TALK TO ME ABOUT SPECIFICALLY DEMON DEAN AND DEAN SMITH DEANCEST BC NO ONE TALKS ABOUT THAT
ma’am, i’m gonna need you to take this somewhere else because my brain can’t even comprehend how much i need this.
so like, dean smith is the most subbiest, bottom to ever sub, right? (i mean, at least that’s the way that i see him and i can’t ever unsee that but that’s just my opinion). anyway, for what ever reason, dean smith and demon!dean exist in the same time line and oh my gosh, demon!dean doesn’t even know what to do with this version of himself because he would never and i mean ever, eat a salad willingly and like he doesn’t really care about the impala anymore but he’s driving a fucking prius. i mean, come on, really?
dean smith doesn’t go out often but what ya know, he’s on a dating site and dean’s not a demon for nothing. it takes a while but he talks to dean smith on this dating site and well, works him up to an actual date.
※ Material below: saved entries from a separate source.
(** ** Jobs. *)
Fixpoint load_jobs s (l : list (Locator * Locator)) : Result Replay :=
  match l with [] => Ok s | job :: l => let? s := load_job s job.1 job.2 in load_jobs s l end.
Definition cancel_frame (job : UnsettledJob) : Locator :=
  match uj_cancel job with Some c => ja_frame c | None => locator_none end.
(** The stored locators of a job, up to the unused bytes of no cancel. *)
Definition stored_as (l : Locator * Locator) (job : UnsettledJob) : Prop :=
  l.1 = uj_intent job /\ (l.2 = cancel_frame job \/ (locator_is_none l.2 = true /\ uj_cancel job = None)).
Lemma load_job_Ok s intent cancel s' :
  load_job s intent cancel = Ok s' ->
  exists job, s' = set_jobs (<[uj_job job := job]> (st_jobs s)) s /\ stored_as (intent, cancel) job /\
    st_jobs s !! uj_job job = None /\
    Forall (fun j => l_sequence (uj_intent j) < l_sequence intent) (btree_values (st_jobs s)).
Proof.
  unfold load_job. intros Hl. apply obind_Ok in Hl as (? & Hr & Hl). apply require_Ok in Hr. guards.
  match goal with Hf : forallb _ _ = true |- _ => apply Is_true_eq_left, forallb_True in Hf end.
  apply obind_Ok in Hl as ([owner r] & _ & Hl). apply obind_Ok in Hl as (p & _ & Hl). apply obind_Ok in Hl as (_ & _ & Hl).
  apply obind_Ok in Hl as (job0 & Hd & Hl). apply obind_Ok in Hl as (_ & _ & Hl). apply obind_Ok in Hl as (job & Hj & Hl).
  apply obind_Ok in Hl as (? & Hn & Hl). apply require_Ok in Hn. injection Hl as <-.
  assert (uj_intent job0 = intent /\ uj_cancel job0 = None) as [Hi0 Hc0].
  { unfold derive_job in Hd. apply obind_Ok in Hd as ([] & _ & Hd). by injection Hd as <-. }
  exists job. split; [done|]. split.
  - unfold stored_as, cancel_frame. cbn. destruct (locator_is_none cancel) eqn:Hz.
    + injection Hj as <-. split; [done|]. by right.
    + apply obind_Ok in Hj as ([] & _ & Hj). apply obind_Ok in Hj as (? & _ & Hj). apply obind_Ok in Hj as (? & _ & Hj).
      apply obind_Ok in Hj as (? & _ & Hj). injection Hj as <-. cbn. split; [done|by left].
  - split; [|].
    + apply negb_true_iff in Hn. unfold has in Hn. apply bool_decide_eq_false in Hn. by apply eq_None_not_Some.
    + eapply Forall_impl; [eassumption|]. cbv beta. intros j Hj'%Is_true_eq_true. by apply Z.ltb_lt.
Qed.
Lemma unsettled_snoc s job :
  st_jobs s !! uj_job job = None ->
  Forall (fun j => l_sequence (uj_intent j) < l_sequence (uj_intent job)) (btree_values (st_jobs s)) ->
  StronglySorted (fun a b => cmp (l_sequence (uj_intent a)) (l_sequence (uj_intent b)) = Lt) (unsettled_jobs s) ->
  unsettled_jobs (set_jobs (<[uj_job job := job]> (st_jobs s)) s) = unsettled_jobs s ++ [job] /\
  StronglySorted (fun a b => cmp (l_sequence (uj_intent a)) (l_sequence (uj_intent b)) = Lt) (unsettled_jobs s ++ [job]).
Proof.
  intros Hn Hf Hs.
  assert (StronglySorted (fun a b => cmp (l_sequence (uj_intent a)) (l_sequence (uj_intent b)) = Lt) (unsettled_jobs s ++ [job])) as Hs'.
  { apply StronglySorted_app_2; [|done|repeat constructor]. intros a b Ha Hb%list_elem_of_singleton. subst b.
    unfold unsettled_jobs in Ha. rewrite sort_by_perm in Ha. rewrite Forall_forall in Hf. specialize (Hf _ Ha).
    by apply Z.compare_lt_iff. }
  split; [|done]. unfold unsettled_jobs at 1.
  apply (sort_by_unique (fun j => l_sequence (uj_intent j))); [|done].
  unfold unsettled_jobs. rewrite sort_by_perm. unfold btree_values. cbn [st_jobs set_jobs].
  rewrite !btree_iter_perm, map_to_list_insert by done. cbn. by rewrite Permutation_app_comm.
Qed.
Lemma load_jobs_Ok s l s' :
  load_jobs s l = Ok s' ->
  StronglySorted (fun a b => cmp (l_sequence (uj_intent a)) (l_sequence (uj_intent b)) = Lt) (unsettled_jobs s) ->
  exists jobs, (exists m, s' = set_jobs m s) /\ unsettled_jobs s' = unsettled_jobs s ++ jobs /\ Forall2 stored_as l jobs.
Proof.
  revert s. induction l as [|[intent cancel] l IH]; intros s Hl Hs; cbn in Hl.
  { injection Hl as <-. exists []. rewrite app_nil_r. split; [exists (st_jobs s); by destruct s|done]. }
  apply obind_Ok in Hl as (s1 & Hj & Hl). apply load_job_Ok in Hj as (job & -> & Hst & Hn & Hf).
  destruct (unsettled_snoc s job Hn) as [E Hs1]; [|done|]. { destruct Hst as [Hi _]. cbn in Hi. by rewrite <- Hi. }
  rewrite <- E in Hs1. destruct (IH _ Hl Hs1) as (jobs & (m & ->) & Hu & Hl2). exists (job :: jobs).
  split; [by exists m|]. split; [|by constructor]. by rewrite Hu, E, <- app_assoc.
Qed.
Lemma yields_jobs n s :
  yields (r_jobs n s) (fun s' e => exists l, length l = n /\ load_jobs s l = Ok s' /\ puts (put_each put_job l) e).
Proof.
  revert s. induction n as [|n IH]; intros s; cbn [r_jobs].
  { apply yields_ret. exists []. auto using puts_none. }
  do 3 yields_next. eapply yields_weaken; [apply IH|]. intros s' e' (l & <- & Hl & Hput). exists ((a, a0) :: l). cbn.
  split; [done|]. split; [match goal with Hj : load_job _ _ _ = Ok _ |- _ => by rewrite Hj end|].
  rewrite app_assoc. apply puts_seq; [|done]. by apply puts_seq.
Qed.
Lemma step_jobs s l s' :
  Forall (fun j => locator_ok j.1 /\ locator_ok j.2) l -> load_jobs s l = Ok s' -> in_step (put_each put_job l) (r_jobs (length l) s) s'.
Proof.
  intros Hl. revert s. induction Hl as [|[intent cancel] l [? ?] _ IH]; intros s Hs; cbn in Hs; cbn [length r_jobs put_each foldr].
  { injection Hs as <-. apply step_ret. }
  apply obind_Ok in Hs as (s1 & Hj & Hs). apply step_assoc. cbn [put_job fst snd]. step_next; [done|]. step_next; [done|].
  eapply step_lift; [exact Hj|]. by apply IH.
Qed.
to say the least, dean smith nearly has a fucking heart attack when he sees himself with longer hair and bright green eyes that look like they’ve seen death and dean smith wants to get out of there. he wants to forget the meeting, forget about meeting this other version of himself but demon!dean doesn’t take no for an answer.
he grabs dean smith’s face and kisses him hard and wanting and down right possessive and it’s enchanting that dean smith just can’t break away.
dean smith takes demon!dean home and well, demon!dean fucking owns dean smith’s ass.
when dean smith has to go home the next morning, he made sure to stop by the store first to pick up some make-up to cover up those damn marks that cover his entire body and he nearly has another heart attack when demon!dean shows up at his office and fucks him over that glass desk of his.